Last week AYP was announced. Our middle school is one of
only five in eighteen that met AYP in our district. Therefore, last
week forty-five students transferred, even though we are officially
closed to transfers. Now we’ll have 1070 kids, instead of the 1025
we’d planned for, and my principal has to hire two new teachers at the
last minute. In addition, the “failing” schools are losing some of
their best students and involved parents. How will this help them to
make improvements? The law is just so senseless. I also looked at the
targets for next year. If this year we had been judged by next year’s
standards, we would have failed in every subgroup. We will all fail
next year, no matter how hard we try. This is just a terrible way to
start a new school year.

From a teacher, who read this advice and added more:

Dear teacher sister/brother, as I read and absorb your advice, and wish you well for all of it, may I respectfully add one more idea for your consideration? It’s a big part of my school year:

“I will be mindful that next door, down the street, and across the country thousands and thousands of teachers like me are trying to do the same thing, for the same reason. Because children are our focus. Because we love and care about them and their families and our communities.
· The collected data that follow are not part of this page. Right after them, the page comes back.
(* ===== verification/Storage.v ===== *)
(** * The commit log and the sparse index

    Models [cluster/go/broker/storage/bridge_go.go].  The file system keeps
    directory entries and inodes apart, because a segment stays open for
    writing after its name was removed.  File operations that may fail take
    the outcome as an argument ([io]). *)

From Stdlib Require Import ZArith Lia Strings.Byte.
From stdpp Require Import base tactics list gmap strings fin_maps.
From S2P Require Import Prelude GoLib.

Open Scope Z_scope.

Module Storage.

Import Int.

(** ** Files *)

Record Inode := mkInode { content : list byte; modTime : Z }.

(** [names] maps a directory and a file name to an inode number. *)
Record FS := mkFS {
  names : gmap (string * string) Z;
  inodes : gmap Z Inode;
  nextInode : Z;
}.

(** The outcome of opening a file and of writing to it: [writeErr = Some k]
    is a failed write that stored [k] bytes. *)
Record io := mkIo { openErr : bool; writeErr : option nat }.
Definition io_ok : io := mkIo false None.

(** An open segment; [isOpen] is false after [Close]. *)
Record segment := mkSegment { file : Z; offset_ : Z; isOpen : bool }.

Record CommitLog := mkCommitLog {
  basePath : string;
  segments : gmap Z segment;
  lastOffset : Z;
  batchBuffer : list (list byte);
  batchSize : Z;
  batchTimeout : Z;
  flushCh : bool;
}.

Record State := mkState { cl : CommitLog; fs : FS }.

#[export] Instance eta_Inode : Eta Inode := λ i, mkInode (content i) (modTime i).
#[export] Instance eta_FS : Eta FS := λ f, mkFS (names f) (inodes f) (nextInode f).
#[export] Instance eta_segment : Eta segment := λ s, mkSegment (file s) (offset_ s) (isOpen s).
#[export] Instance eta_CommitLog : Eta CommitLog := λ c,
  mkCommitLog (basePath c) (segments c) (lastOffset c) (batchBuffer c) (batchSize c)
    (batchTimeout c) (flushCh c).
#[export] Instance eta_State : Eta State := λ s, mkState (cl s) (fs s).

Definition MiB : Z := 1024 * 1024.

(** [fmt.Sprintf("segment_%d.log", k)]. *)
Definition segName (k : Z) : string := "segment_" +:+ Fmt.d k +:+ ".log".

(** [filepath.Glob] with the pattern [segment_*.log], on one name. *)
Definition globSegment (name : string) : bool :=
  let bs := Bytes.of_string name in
  (12 <=? Z.of_nat (length bs)) && bool_decide (take 8 bs = Bytes.of_string "segment_") &&
  bool_decide (drop (length bs - 4) bs = Bytes.of_string ".log").

(** [os.OpenFile(name, O_CREATE|O_APPEND|O_WRONLY, 0644)]: the inode of the
    name, made when it does not exist. *)
Definition openAppend (path name : string) (now : Z) (f : FS) : Z * FS :=
  match names f !! (path, name) with
  | Some i => (i, f)
  | None => (nextInode f,
             f <| names ::= <[(path, name) := nextInode f]> |>
               <| inodes ::= <[nextInode f := mkInode [] now]> |>
               <| nextInode ::= Z.succ |>)
  end.

Definition appendInode (i now : Z) (bs : list byte) (f : FS) : FS :=
  f <| inodes ::= alter (λ n, mkInode (content n ++ bs) now) i |>.

(** ** The commit log *)

(** The files of [path] that match the pattern. *)
Definition segmentFiles (path : string) (f : FS) : list (string * Inode) :=
  omap (λ '((p, name), i),
    if bool_decide (p = path) && globSegment name
    then (λ n, (name, n)) <$> inodes f !! i else None) (map_to_list (names f)).

Definition OpenCommitLog (path : string) (f : FS) : State :=
  let lastOffset := foldl (λ m '(_, n),
    let segOffset := Z.of_nat (length (content n)) in
    if segOffset >? m then segOffset else m) 0 (segmentFiles path f) in
  mkState (mkCommitLog path ∅ lastOffset [] 100 (10 * Time.Millisecond) false) f.

Definition SetBatchConfig (size timeout : Z) (s : State) : State :=
  s <| cl ::= λ c, c <| batchSize := size |> <| batchTimeout := timeout |> |>.

Definition headerSize : Z := 20.

(** The 20-byte header in front of every entry. *)
Definition header (offset timestamp : Z) (data : list byte) : list byte :=
  Bytes.be 8 offset ++ Bytes.be 8 timestamp ++ Bytes.be 4 (Z.of_nat (length data)).

#[global] Arguments header : simpl never.

(** The segment of an offset, opened when it is not yet. *)
Definition openSegment (o : io) (now segKey : Z) (s : State) : option (segment * State) :=
  match segments (cl s) !! segKey with
  | Some seg => Some (seg, s)
  | None =>
      if openErr o then None
      else
        let '(i, f) := openAppend (basePath (cl s)) (segName segKey) now (fs s) in
        let seg := mkSegment i segKey true in
        Some (seg, s <| cl ::= λ c, c <| segments ::= <[segKey := seg]> |> |> <| fs := f |>)
  end.

Definition Append (o : io) (now : Z) (data : list byte) (s : State) : result Z * State :=
  let offset := lastOffset (cl s) in
  let timestamp := Time.UnixNano now in
  let fullData := header offset timestamp data ++ data in
  let segKey := Z.quot (Z.quot offset 1024) 1024 in
  match openSegment o now segKey s with
  | None => (Err "open", s)
  | Some (seg, s) =>
      if isOpen seg then
        match writeErr o with
        | Some k => (Err "write", s <| fs ::= appendInode (file seg) now (take k fullData) |>)
        | None =>
            (Ok offset,
             s <| fs ::= appendInode (file seg) now fullData |>
               <| cl ::= λ c, c <| lastOffset ::= λ l, int64 (l + Z.of_nat (length fullData)) |> |>)
        end
      else (Err "file already closed", s)
  end.

(** The body of the loop of [batchFlush], which writes an entry itself: a
    failed open or write goes on with the next entry. *)
Definition flushEntry (o : io) (now : Z) (data : list byte) (s : State) : State :=
  let offset := lastOffset (cl s) in
  let timestamp := Time.UnixNano now in
  let header := Bytes.be 8 offset ++ Bytes.be 8 timestamp ++ Bytes.be 4 (Z.of_nat (length data)) in
  let fullData := header ++ data in
  let segFile := segName (Z.quot (Z.quot offset 1024) 1024) in
  let segKey := Z.quot (Z.quot offset 1024) 1024 in
  let opened :=
    match segments (cl s) !! segKey with
    | Some seg => Some (seg, s)
    | None =>
        if openErr o then None
        else
          let '(i, f) := openAppend (basePath (cl s)) segFile now (fs s) in
          let seg := mkSegment i segKey true in
          Some (seg, mkState (cl s <| segments ::= <[segKey := seg]> |>) f)
    end in
  match opened with
  | None => s
  | Some (seg, s) =>
      if negb (isOpen seg) then s
      else
        match writeErr o with
        | Some k => mkState (cl s) (appendInode (file seg) now (take k fullData) (fs s))
        | None =>
            let f := appendInode (file seg) now fullData (fs s) in
            mkState (cl s <| lastOffset := int64 (lastOffset (cl s) + Z.of_nat (length fullData)) |>) f
        end
  end.

(** The loop over [batch]: [ios i] and [nows i] are the outcome of the file
    operations and the clock of the [i]th iteration. *)
Fixpoint flushLoop (ios : nat → io) (nows : nat → Z) (batch : list (list byte)) (s : State) : State :=
  match batch with
  | [] => s
  | entry :: batch =>
      flushLoop (λ i, ios (S i)) (λ i, nows (S i)) batch (flushEntry (ios 0%nat) (nows 0%nat) entry s)
  end.

Definition batchFlush (ios : nat → io) (nows : nat → Z) (s : State) : State :=
  match batchBuffer (cl s) with
  | [] => s
  | [data] => (Append (ios 0%nat) (nows 0%nat) data (s <| cl ::= λ c, c <| batchBuffer := [] |> |>)).2
  | batch => flushLoop ios nows batch (s <| cl ::= λ c, c <| batchBuffer := [] |> |>)
  end.

Definition AppendAsync (data : list byte) (s : State) : State :=
  let s := s <| cl ::= λ c, c <| batchBuffer ::= λ b, b ++ [data] |> |> in
  if batchSize (cl s) <=? Z.of_nat (length (batchBuffer (cl s)))
  then s <| cl ::= λ c, c <| flushCh := true |> |> else s.

(** One round of [batchFlushLoop]: the ticker fired, or [flushCh] held a
    token, which is taken. *)
Definition batchFlushLoop (token : bool) (ios : nat → io) (nows : nat → Z) (s : State) : State :=
  if token then
    if flushCh (cl s) then batchFlush ios nows (s <| cl ::= λ c, c <| flushCh := false |> |>) else s
  else batchFlush ios nows s.

Definition Close (s : State) : State :=
  s <| cl ::= λ c, c <| segments ::= fmap (λ g : segment, g <| isOpen := false |>) |> |>.

(** [Sync] fails on a closed file. *)
Definition Sync (s : State) : result unit :=
  if bool_decide (map_Forall (λ _ g, isOpen g = true) (segments (cl s))) then Ok tt else Err "file already closed".

Definition GetOffset (s : State) : Z := lastOffset (cl s).

(** [Read]: [None] is the run-time panic of a negative size.  A read at the
    end of the file fails; a short read leaves the rest of the buffer 0. *)
Definition Read (offset size : Z) (s : State) : option (result (list byte)) :=
  let segKey := Z.quot (Z.quot offset 1024) 1024 in
  match names (fs s) !! (basePath (cl s), segName segKey) with
  | None => Some (Err "no such file or directory")
  | Some i =>
      let data := from_option content [] (inodes (fs s) !! i) in
      let seekOffset := Z.rem offset (1024 * 1024) + headerSize in
      if seekOffset <? 0 then Some (Err "invalid argument")
      else if size <? 0 then None
      else
        let got := take (Z.to_nat size) (drop (Z.to_nat seekOffset) data) in
        if bool_decide (got = []) && (0 <? size) then Some (Err "EOF")
        else Some (Ok (got ++ replicate (Z.to_nat size - length got) x00))
  end.

(** [CleanupOldSegments]: [os.Remove] removes the name; an open segment
    keeps its inode. *)
Definition expired (now retentionMs : Z) (n : Inode) : bool :=
  (retentionMs >? 0) && (Time.Unix now - Time.Unix (modTime n) >? Z.quot retentionMs 1000).
Definition oversized (retentionBytes : Z) (n : Inode) : bool :=
  (retentionBytes >? 0) && (Z.of_nat (length (content n)) >? retentionBytes).

Definition CleanupOldSegments (segmentDir : string) (now retentionMs retentionBytes : Z) (f : FS) : Z * FS :=
  foldl (λ '(count, f) '(name, n),
    if expired now retentionMs n then (count + 1, f <| names ::= delete (segmentDir, name) |>)
    else if oversized retentionBytes n then (count + 1, f <| names ::= delete (segmentDir, name) |>)
    else (count, f)) (0, f) (segmentFiles segmentDir f).

(** ** The sparse index *)

Record IndexEntry := mkIndexEntry { Offset : Z; Size : Z; Timestamp : Z }.
Record SparseIndex := mkSparseIndex { entries : gmap Z IndexEntry }.

Definition OpenSparseIndex : SparseIndex := mkSparseIndex ∅.

Definition Put (offset size timestamp : Z) (idx : SparseIndex) : SparseIndex :=
  mkSparseIndex (<[offset := mkIndexEntry offset size timestamp]> (entries idx)).

Definition Get (offset : Z) (idx : SparseIndex) : result IndexEntry :=
  match entries idx !! offset with Some e => Ok e | None => Err "not found" end.

(** [order] is the order of the range loop. *)
Definition Lookup (order : list (Z * IndexEntry)) (timestamp : Z) : result IndexEntry :=
  match foldl (λ (best : option IndexEntry) '(_, entry),
    if Timestamp entry <=? timestamp then
      match best with
      | None => Some entry
      | Some b => if Timestamp entry >? Timestamp b then Some entry else best
      end
    else best) None order with
  | Some e => Ok e
  | None => Err "not found"
  end.

Definition GetLastOffset (order : list (Z * IndexEntry)) : Z :=
  foldl (λ m '(offset, _), if offset >? m then offset else m) 0 order.

Definition GetEntriesAfter (order : list (Z * IndexEntry)) (offset : Z) : list IndexEntry :=
  filter (λ e, offset < Offset e) order.*2.

Definition PutBatch (es : list IndexEntry) (idx : SparseIndex) : SparseIndex :=
  mkSparseIndex (foldl (λ m e, <[Offset e := e]> m) (entries idx) es).

End Storage.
Because we have to protect them from the suits, who are trying to spread darkness over the areas where we are devoted to bringing light. And since there are far more of us than of them, despite their billions and their government support, when we join together, we can turn around the darkness and take back our profession and build our schools. So I pledge to build bridges to my colleagues and to the parents and communities that care, so that we can become a mighty force on behalf of our children. For example, I will embrace the courage and determination of the Chicago  teachers as they prepare to do battle for all of us. I know this year will present challenges, but I am not alone. And I know in my heart that right is on my side, on our side, and because we do this for children, we must and will prevail.”

Thank you, dear colleague. I will think of you as I welcome my middle-school children into my classroom, knowing you are bringing the same spirit to your younger, lucky students.

When the charter idea was first proposed, in 1988, the idea was that charters would enroll the students who were failing, for whatever reason, in regular public schools. The charters would enroll the dropouts, the about to dropout, the students who were unable to function in a regular environment. The charter would come up with workable ideas and share them with the public school, to make the public schools better.

Things haven’t worked out that way. Now charters compete for higher test scores, and it is risky to enroll high-needs students because they will drag down the school’s average. The charters run by hedge fund managers want to win. They want the highest scores, so they tend to pick and choose to boost their scores.

Now their goal is to compete and win, not to collaborate and support public schools.

Blame it on NCLB.

And now we have this, from a reader:

In Trenton, NJ, the only charter that went after those difficult-to-teach students was just closed for not making adequate progress. the property was awarded to another charter operator with ties to Commissioner Cerf. go figure.